Last week, French published a different sort of warning to evangelicals—a warning that leftists are now making conservative Christians targets to mobilize against, as the necessary “despised ‘other'” that populism requires. He compared it to “old-school southern populism,” which was “focused directly and intentionally against black southerners.” And then he started to write about contemporary Trumpian populism:
Much ink has been spilled analyzing Trump’s populism. And the for/against dynamic on the right is alive and well. If Trump’s appeal were based mainly around his calls for tariffs, his desire to retreat from the Middle East, or even his immigration restrictionism, he likely would have crashed and burned in the general election. Each of those positions is contentious within the Republican community, much less the nation at large.
Instead, his core appeal is built around his combativeness. He can flip from position to position — govern as a traditional Republican in 2017 and then shift to economic populism and military withdrawal in 2018 — but so long as he fights the common enemy, he retains his hold on the base.

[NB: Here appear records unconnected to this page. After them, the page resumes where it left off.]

(** A run of [postgresql_query] either stops before it submits anything, or
    gets to submit one statement [q]; what follows is decided by the
    driver's answer. *)
Lemma postgresql_main_shape (env : environment pg_row) (p : params) :
  let r := postgresql_main env p in
  (∃ s, ending r = inl s ∧ submitted (trace r) = [] ∧
        transaction_events (trace r) = [])
  ∨
  (∃ pre q, submitted pre = [] ∧ transaction_events pre = [] ∧
     r = match execute env [] q (prepare_args p) with
         | None =>
             ((pre ++ [EvExecute q (prepare_args p)])%list,
              inl (FailJson (StatementExecutionFailed None (prepare_args p))))
         | Some cur =>
             ((pre ++ EvExecute q (prepare_args p)
                   :: trace (postgresql_report env p cur))%list,
              ending (postgresql_report env p cur))
         end).
Proof.
  unfold postgresql_main, ansible_module, require_driver, connect, get_query,
    read_query_file.
  destruct (positional_args p), (named_args p); simpl;
    try (left; eexists; split_and!; reflexivity).
  all: destruct (has_driver env); simpl;
    try (left; eexists; split_and!; reflexivity).
  all: destruct (connect_ok env); simpl;
    try (left; eexists; split_and!; reflexivity).
  all: destruct (query p) as [q|]; simpl;
    try (left; eexists; split_and!; reflexivity).
  all: destruct (Py.endswith q ".sql"); simpl.
  all: lazymatch goal with
       | |- context [files _ !! ?path] =>
           destruct (files env !! path) as [raw|]; simpl;
           [right; exists [EvConnect; EvReadFile path], (Py.strip_nl raw)
           |left; eexists; split_and!; reflexivity]
       | |- _ => right; exists [EvConnect], q
       end.
  all: split_and!; try reflexivity.
  all: destruct (execute env [] _ _) as [cur|]; simpl; try reflexivity.
  all: by destruct (postgresql_report env p cur).
Qed.

(** ** The result reporters *)

Lemma postgresql_report_no_rows (env : environment pg_row) (p : params)
    (cur : cursor pg_row) :
  rowcount cur ≤ 0 →
  ending (postgresql_report env p cur)
  = inl (Raise (UnboundLocalError "ansible_facts")).
Proof.
  intros Hcount. unfold postgresql_report.
  destruct (0 <? rowcount cur) eqn:E; [apply Z.ltb_lt in E; lia|].
  simpl.
  destruct (negb (Py.contains "SELECT" (statusmessage cur)));
    [destruct (check_mode env)|]; reflexivity.
Qed.

Lemma postgresql_report_exit (env : environment pg_row) (p : params)
    (cur : cursor pg_row) (o : output pg_row) :
  ending (postgresql_report env p cur) = inr o →
  0 < rowcount cur ∧
  fetchall cur ≠ OtherError ∧
  query_results o
    = match fetchall cur with Rows rows => rows | _ => [] end ∧
  ansible_facts o = {[ fact p := query_results o ]} ∧
  rowcount_out o = Z.of_nat (List.length (query_results o)) ∧
  stout_lines o = statusmessage cur ∧
  changed o = negb (Py.contains "SELECT" (statusmessage cur)) ∧
  transaction_events (trace (postgresql_report env p cur))
    = if changed o
      then if check_mode env then [EvRollback] else [EvCommit]
      else [].
Proof.
  unfold postgresql_report.
  destruct (0 <? rowcount cur) eqn:E; simpl.
  - apply Z.ltb_lt in E.
    destruct (fetchall cur) as [rows| |]; simpl;
      destruct (negb (Py.contains "SELECT" (statusmessage cur)));
      try destruct (check_mode env); simpl; intros [= <-]; simpl;
      split_and!; done.
  - destruct (negb (Py.contains "SELECT" (statusmessage cur)));
      try destruct (check_mode env); simpl; discriminate.
Qed.

Lemma shape_results_fetch_error (cur : cursor impala_row) :
  fetchall cur = ProgrammingError → shape_results cur = None.
Proof. unfold shape_results. by intros ->. Qed.

Lemma impala_report_fetch_failure (env : environment impala_row)
    (p : params) (cur : cursor impala_row) :
  0 < rowcount cur →
  shape_results cur = None →
  impala_report env p cur = ([EvFetchAll], inl (Raise (NameError "impala"))).
Proof.
  intros Hcount Hshape. unfold impala_report.
  apply Z.ltb_lt in Hcount. rewrite Hcount. simpl. by rewrite Hshape.
Qed.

And then, right there, French moved on to complaining about the left, without ever pausing to name the “common enemy” against whom the current Republican government has organized itself.
Part of this is yet another example of David Graeber’s ever-relevant theory of bullying, in which the reaction of the people who’ve been targeted is used to justify having targeted them. To talk about whom Trump’s followers have been mobilized against would get in the way of the story of victimization French needs to tell: it’s less impressive to complain about the “attack on Karen Pence for teaching part-time at a Christian ministry” if you mention the anti-gay policies that were the substance of the controversy; it’s more shocking to talk about the MAGA teens as “students at a Catholic boys’ school” than as whooping supporters of the president decked out in his rally gear.
Another part of it, though, is a fundamental rhetorical shiftiness among the right-wing writers who do business as Trump foes. It’s the same maneuver Ross Douthat used to warn New York Times readers that the case for impeachment is weak, in a column that pretended the emoluments clause and Trump’s other financial entanglements don’t exist, or the maneuver Bret Stephens used to brush off the evidence against Brett Kavanaugh while praising Trump for defending him.
They speak against Trump until it’s time to make a meaningful choice between the president and his political opponents—at which time the facts become unimportant. Given a choice between Trump and losing, they’re for Trump.
Last year, warning evangelicals against capitulating to Trump, French wrote:
Soon enough, the “need” to defend Trump will pass. He’ll be gone from the American scene. Then, you’ll stand in the wreckage of your own reputation and ask yourself, “Was it worth it?”
Back then, he declared the answer was “No.” Now that the moment is closer at hand, though, he’d apparently rather avoid the answer altogether.